Sticky Sessions
Normally, for every request that comes through Till, it randomizes Proxy IP, User-Agent string, and sets a dedicated Cookie Jar to this particular request.
Sometimes to avoid anti-scraper detection and to mimic real user behavior, you need to reuse these same values so that they are shared across several requests.
The Sticky Sessions feature allows you to "stick" the Proxy IP, User-Agent, and Cookie Jar to a certain session.
You can then specify a set of requests to use this session.
When used properly, it allows you to do advanced scraping scenarios to scale your scrapers and avoid anti-scraper detections.
The Sticky Sessions feature allows you to manage cookies throughout your requests.
It lets you "stick" a cookie jar to a session. Then, when multiple requests use this session, the requests will use the cookies that are stored on the cookie jar.

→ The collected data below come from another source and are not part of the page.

Lemma steady_on_world f : steady (on_world f).
Proof. intros r w. apply grows_refl. Qed.

Lemma steady_lift_result {A} (x : Result A) : steady (lift_result x).
Proof. destruct x; [apply steady_ret|apply steady_raise]. Qed.

Lemma steady_attribute {A} name (o : option A) : steady (attribute name o).
Proof. destruct o; [apply steady_ret|apply steady_raise]. Qed.

Lemma steady_draw_uuid : steady (draw_uuid svc).
Proof. intros r w. apply grows_refl. Qed.

Lemma steady_draw_uuids n : steady (draw_uuids svc n).
Proof.
  induction n as [|n IH]; cbn [draw_uuids]; [apply steady_ret|].
  apply steady_bind; [apply steady_draw_uuid|]. intros u.
  apply steady_bind; [done|]. intros us. apply steady_ret.
Qed.

Lemma steady_set_vectorstore l :
  steady (on_self (fun r => set_vectorstore (vectorstore r ++ l)%list r)).
Proof. intros r w. repeat split; try done. cbn. by apply prefix_app_r. Qed.

Lemma steady_vectorstore_add docs : steady (vectorstore_add svc docs).
Proof.
  intros r w. unfold vectorstore_add, bind, self. cbn [fst snd].
  destruct (add_documents svc (vectorstore r) docs) as [|n e].
  - apply (steady_set_vectorstore docs r w).
  - unfold on_self, modify, raise. cbn [fst snd].
    apply (steady_set_vectorstore (take n docs) r w).
Qed.

Lemma steady_mset kvs : steady (mset kvs).
Proof.
  intros r w. repeat split; try done. cbn. intros k Hk.
  apply mset_pairs_keys. by right.
Qed.

Lemma steady_index_summaries kind ts raw : steady (index_summaries svc kind ts raw).
Proof.
  unfold index_summaries. destruct ts; [apply steady_ret|].
  apply steady_bind; [apply steady_draw_uuids|]. intros ids.
  apply steady_bind; [apply steady_lift_result|]. intros docs.
  apply steady_bind; [apply steady_vectorstore_add|]. intros _. apply steady_mset.
Qed.

Lemma steady_image_fields metas i : steady (image_fields svc metas i).
Proof.
  unfold image_fields. apply steady_bind; [apply steady_self|]. intros r.
  destruct (metas !! i); [apply steady_ret|].
  apply steady_bind; [apply steady_draw_uuid|]. intros u. apply steady_ret.
Qed.

Lemma steady_index_image metas img_ids i desc :
  steady (index_image svc metas img_ids i desc).
Proof.
  unfold index_image. apply steady_bind; [apply steady_image_fields|]. intros fpu.
  apply steady_bind; [apply steady_lift_result|]. intros img_id.
  apply steady_bind.
  { intros r w. repeat split; try done. cbn. by apply prefix_app_r. }
  intros _. apply steady_bind; [apply steady_vectorstore_add|]. intros _.
  apply steady_mset.
Qed.

Lemma steady_for_enumerate {A} (body : nat -> A -> M (RAGService * World) unit) i0 l :
  (forall i x, steady (body i x)) -> steady (for_enumerate body i0 l).
Proof.
  intros Hb. revert i0. induction l as [|x l IH]; intros i0; cbn [for_enumerate].
  - apply steady_ret.
  - apply steady_bind; [apply Hb|]. intros _. apply IH.
Qed.

Lemma steady_build_vector_database : steady (build_vector_database svc).
Proof.
  unfold build_vector_database. apply steady_try_except.
  - apply steady_bind; [apply steady_self|]. intros r0.
    apply steady_bind; [apply steady_attribute|]. intros ts.
    apply steady_bind; [apply steady_index_summaries|]. intros _.
    apply steady_bind; [apply steady_attribute|]. intros tbs.
    apply steady_bind; [apply steady_index_summaries|]. intros _.
    destruct (image_descriptions (processor r0)); [apply steady_ret|].
    destruct (image_metadata (processor r0)); [|apply steady_ret].
    apply steady_bind; [apply steady_draw_uuids|]. intros ids.
    apply steady_for_enumerate. intros i x. apply steady_index_image.
  - intros e. apply steady_bind; [apply steady_self|]. intros r0. apply steady_raise.
Qed.

(** X15.  [build_vector_database] only inserts, whether it returns or
    raises: the vectors already in the collection stay, in place, the keys of
    the docstore stay, and neither the identifier nor the processor of the
    service changes.  Whatever goes wrong inside, the exception that leaves
    it is a [ProcessingError] with the identifier of the document and a
    message that starts with "Vector database build failed: ". *)
Theorem build_vector_database_outcome (r : RAGService) (w : World) :
  let out := build_vector_database svc (r, w) in
  rag_document_id out.2.1 = rag_document_id r
  /\ processor out.2.1 = processor r
  /\ vectorstore r `prefix_of` vectorstore out.2.1
  /\ (forall k, is_Some (docstore r !! k) -> is_Some (docstore out.2.1 !! k))
  /\ match out.1 with
     | Ok _ => True
     | Err e =>
         exists cause,
           e = ProcessingError ("Vector database build failed: " ++ exn_str cause)
                               (rag_document_id r)
     end.
Proof.
  cbn zeta. destruct (steady_build_vector_database r w) as (Hi & Hp & Hv & Hd & _).
  do 4 (split; [done|]). clear Hp Hv Hd. revert Hi.
  unfold build_vector_database, try_except.
  match goal with |- context [match ?body (r, w) with _ => _ end] =>
    destruct (body (r, w)) as [[[]|e] [r1 w1]] end; [done|].
  unfold bind, self, raise. cbn [fst snd]. intros ->. by exists e.
Qed.

End IndexOutcome.
Section LostImage.

Context (settings : Settings) (svc : Services).

Lemma image_step_surplus i img p w :
  length (image_descriptions p) + 1
  + (if written svc (doc_folder p) (uuid_drawn w) i img then 0 else 1)
  <= length (image_descriptions (image_step settings svc i img (p, w)).1).
Proof.
  unfold image_step, written. cbn [fst snd].
  destruct (write_png svc _ img) as [e|].
  { cbn. rewrite !length_app. cbn. lia. }
  destruct (_ =? 0)%Z; [cbn; rewrite !length_app; cbn; lia|].
  destruct (_ =? 0)%Z; cbn; rewrite !length_app; cbn; lia.
Qed.

Lemma image_steps_surplus imgs i0 p w :
  length (image_descriptions p) + length imgs
  + length (filter (fun t => written svc (doc_folder p) t.2.1 t.1 t.2.2 = false)
                   (numbered i0 (uuid_drawn w) imgs))
  <= length (image_descriptions (image_steps settings svc i0 imgs (p, w)).1).
Proof.
  revert i0 p w. induction imgs as [|img imgs IH]; intros i0 p w.
  { cbn. lia. }
  cbn [image_steps].
  pose proof (image_step_surplus i0 img p w) as E1.
  destruct (image_step_frame settings svc i0 img (p, w))
    as (_ & Hf & _ & _ & _ & _ & _ & _ & Hu & _).
  destruct (image_step settings svc i0 img (p, w)) as [p1 w1]. cbn [fst snd] in *.
  specialize (IH (S i0) p1 w1). rewrite Hf, Hu in IH.
  unfold numbered in *. rewrite imap_cons, filter_cons. cbn [fst snd length].
  rewrite !Nat.add_0_r.
  assert (Hext : imap (fun k (img0 : string) => (S i0 + k, (S (uuid_drawn w) + k, img0))) imgs
                 = imap ((fun k (img0 : string) => (i0 + k, (uuid_drawn w + k, img0))) ∘ S) imgs).
  { apply imap_ext. intros k x _. cbn. repeat f_equal; lia. }
  rewrite <- Hext.
  destruct (written svc (doc_folder p) (uuid_drawn w) i0 img).
  - rewrite decide_False by done. lia.
  - rewrite decide_True by done. cbn [length]. lia.
Qed.

(** The loop over the descriptions runs past [img_ids]. *)
Lemma index_images_overrun metas img_ids descs i0 r w :
  (forall current docs, add_documents svc current docs = Added) ->
  i0 <= length img_ids ->
  length img_ids < i0 + length descs ->
  (for_enumerate (index_image svc metas img_ids) i0 descs (r, w)).1 = Err IndexError.
Proof.
  intros Hadd. revert i0 r w.
  induction descs as [|desc descs IH]; intros i0 r w H1 H2; cbn [for_enumerate length] in *.
  { lia. }
  unfold bind at 1.
  destruct (decide (i0 < length img_ids)) as [Hlt|Hge].
  - destruct (index_image_succeeds svc metas img_ids i0 desc r w Hadd Hlt)
      as (r1 & w1 & ->).
    apply IH; lia.
  - unfold index_image. unfold bind at 1.
    destruct (image_fields_ok svc metas i0 r w) as (fpu & w1 & ->).
    unfold bind at 1, lift_result, list_get.
    rewrite lookup_ge_None_2 by lia. done.
Qed.

Lemma build_fails_on_surplus r w ts tbs metas :
  (forall current docs, add_documents svc current docs = Added) ->
  text_summaries (processor r) = Some ts ->
  table_summaries (processor r) = Some tbs ->
  length ts = length (texts (processor r)) ->
  length tbs = length (tables (processor r)) ->
  image_metadata (processor r) = Some metas ->
  length (images (processor r)) < length (image_descriptions (processor r)) ->
  (build_vector_database svc (r, w)).1
  = Err (ProcessingError "Vector database build failed: list index out of range"
                         (rag_document_id r)).
Proof.
  intros Hadd Ets Etbs Hts Htbs Em Hd.
  unfold build_vector_database, try_except.
  unfold bind at 1, self. cbn [fst].
  unfold bind at 1. rewrite Ets. unfold attribute at 1, ret at 1.
  unfold bind at 1.
  destruct (index_summaries_succeeds svc "text" ts (texts (processor r)) r w Hadd Hts)
    as (r1 & w1 & E1).
  pose proof (steady_index_summaries svc "text" ts (texts (processor r)) r w) as [G1 _].
  rewrite E1 in G1 |- *. cbn [fst snd] in G1.
  unfold bind at 1. rewrite Etbs. unfold attribute at 1, ret at 1.
  unfold bind at 1.
  destruct (index_summaries_succeeds svc "table" tbs (tables (processor r)) r1 w1 Hadd Htbs)
    as (r2 & w2 & E2).
  pose proof (steady_index_summaries svc "table" tbs (tables (processor r)) r1 w1)
    as [G2 _].
  rewrite E2 in G2 |- *. cbn [fst snd] in G2.
  destruct (image_descriptions (processor r)) as [|desc descs] eqn:Ed; [cbn in Hd; lia|].
  rewrite Em. unfold bind at 1.
  destruct (draw_uuids_ok svc (X:=RAGService) (length (images (processor r))) r2 w2)
    as (ids & w2' & -> & Hids).
  pose proof (index_images_overrun metas ids (desc :: descs) 0 r2 w2' Hadd) as Ho.
  pose proof (steady_for_enumerate (index_image svc metas ids) 0 (desc :: descs)
                (fun i x => steady_index_image svc metas ids i x) r2 w2') as [G3 _].
  destruct (for_enumerate _ 0 (desc :: descs) (r2, w2')) as [[[]|e] [r3 w3]];
    cbn [fst snd] in Ho, G3.
  { exfalso. assert (Ok tt = Err IndexError) by (apply Ho; [lia|rewrite Hids; lia]).
    done. }
  assert (He : e = IndexError).
  { assert (Err (A:=unit) e = Err IndexError) by (apply Ho; [lia|rewrite Hids; lia]).
    congruence. }
  subst e. unfold bind, self, raise. cbn [fst snd]. by rewrite G3, G2, G1.
Qed.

Every new cookie that is modified by the target server, will also be saved into the session's cookie jar.
This feature is useful when you want to do advanced scraping scenarios, and avoid anti-scrapers, as it allows you to mimic a real user that is interacting with the target website.
To use sticky sessions, you need to specify the X-DH-Session-ID
header on the HTTP request.
HTTP Header | Value |
---|---|
X-DH-Session-ID | Any string value. For example: foo |
This is an example of using sticky sessions with curl
:
$ curl 'https://fetchtest.datahen.com/echo/request' -H 'X-DH-Session-ID: foo' -H 'X-DH-Cache-Freshness: now' -k --proxy http://localhost:2933
Note: The above assumes that you're using the foo
session ID for this request.
The following is the behavior of what your requests will look like if you use sticky sessions.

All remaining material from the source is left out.